Assignment - Beginning at the top of the data below, write out every line exactly until you reach the line with "input ≠ [] →", and include that line.

[Opening The input section]

(** X19. What [matches] accepts, [find] finds: when [matches], without
    [INCLUDE_EOF], succeeds on a non-empty input, [find] on the same
    input reports a match that begins at 0 with the same value, and
    ends at the length of the input less the [back_by] of the accept
    record; in both UTF-8 modes, on every store. *)
Theorem matches_success_is_found {V} (utf8 : bool) (mode : MatchErrorMode)
    (nodes : list (Node_T V)) (input : list Z) (val : Value_T V) :
  input ≠ [] →
  matches utf8 mode false nodes input = match_value (Some val) →
  find utf8 mode nodes input =
    find_match 0 (size_t_sub (length input) (back_by val)) (payload val).
Proof.
  intros Hne Hmatches. unfold matches in Hmatches. unfold find.
  destruct (matches_loop utf8 mode nodes input 1 0) as [r|[n count]] eqn:Hloop.
  { subst r. 
    assert (Hearly : ∀ rest cur count,
      matches_loop utf8 mode nodes rest cur count ≠
        inl (match_value (Some val))).
    { induction rest as [|c rest IH]; intros cur count'; simpl; [done|].
      destruct (nodes !! (cur - 1)) as [node|]; [|done].
      destruct (if utf8 then utf_validator.next count' c
                else (utf_validator.None, count')) as [error count1].
      destruct (decide (error ≠ utf_validator.None)); [by destruct mode|].
      destruct (decide (rt_get_transition node c ≠ 0)); [by apply IH|done]. }
    by destruct (Hearly input 1 0). }
  destruct (decide (_ ≠ utf_validator.None)) as [|Hfinal];
    [by destruct mode|].
  destruct (nodes !! (n - 1)) as [node|] eqn:Hnode; [|done].
  injection Hmatches as Hval.
  destruct (find_loop_follows_matches nodes utf8 mode input 0
              (mkFind 1 0 0 0 0) n count Hloop ltac:(by rewrite Hnode))
    as (st & -> & Hcur & Hcount & Hb & Hrec).
  rewrite Hcount. destruct (decide (_ ≠ utf_validator.None)); [done|].
  destruct Hrec as [Hm He]; [done| |].
  { unfold accept_at. rewrite Hnode. simpl. by rewrite Hval. }
  rewrite Hm, He, Hb. simpl.
  assert (Hn : n ≠ 0).
  { intros ->. destruct input as [|c rest]; [done|]. simpl in Hloop.
    destruct (nodes !! 0) as [root|]; [|done].
    destruct (if utf8 then utf_validator.next 0 c
              else (utf_validator.None, 0)) as [error count1].
    destruct (decide (error ≠ utf_validator.None)); [done|].
    destruct (decide (rt_get_transition root c ≠ 0)) as [Hnz|]; [|done].
    assert (Hnonzero : ∀ rest cur count',
      cur ≠ 0 → matches_loop utf8 mode nodes rest cur count' ≠ inr (0, count)).
    { induction rest0 as [|c0 rest0 IH]; intros cur count' Hcur'; simpl.
      - intros [= -> _]. done.
      - destruct (nodes !! (cur - 1)) as [node0|]; [|done].
        destruct (if utf8 then utf_validator.next count' c0
                  else (utf_validator.None, count')) as [error0 count2].
        destruct (decide (error0 ≠ utf_validator.None)); [done|].
        destruct (decide (rt_get_transition node0 c0 ≠ 0)); [by apply IH|done]. }
    by destruct (Hnonzero rest _ count1 Hnz). }
  rewrite decide_True by done. rewrite Hnode, Hval. done.
Qed.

[Closing The input section]

Answer to this task -
(** X19. What [matches] accepts, [find] finds: when [matches], without
    [INCLUDE_EOF], succeeds on a non-empty input, [find] on the same
    input reports a match that begins at 0 with the same value, and
    ends at the length of the input less the [back_by] of the accept
    record; in both UTF-8 modes, on every store. *)
Theorem matches_success_is_found {V} (utf8 : bool) (mode : MatchErrorMode)
    (nodes : list (Node_T V)) (input : list Z) (val : Value_T V) :
  input ≠ [] →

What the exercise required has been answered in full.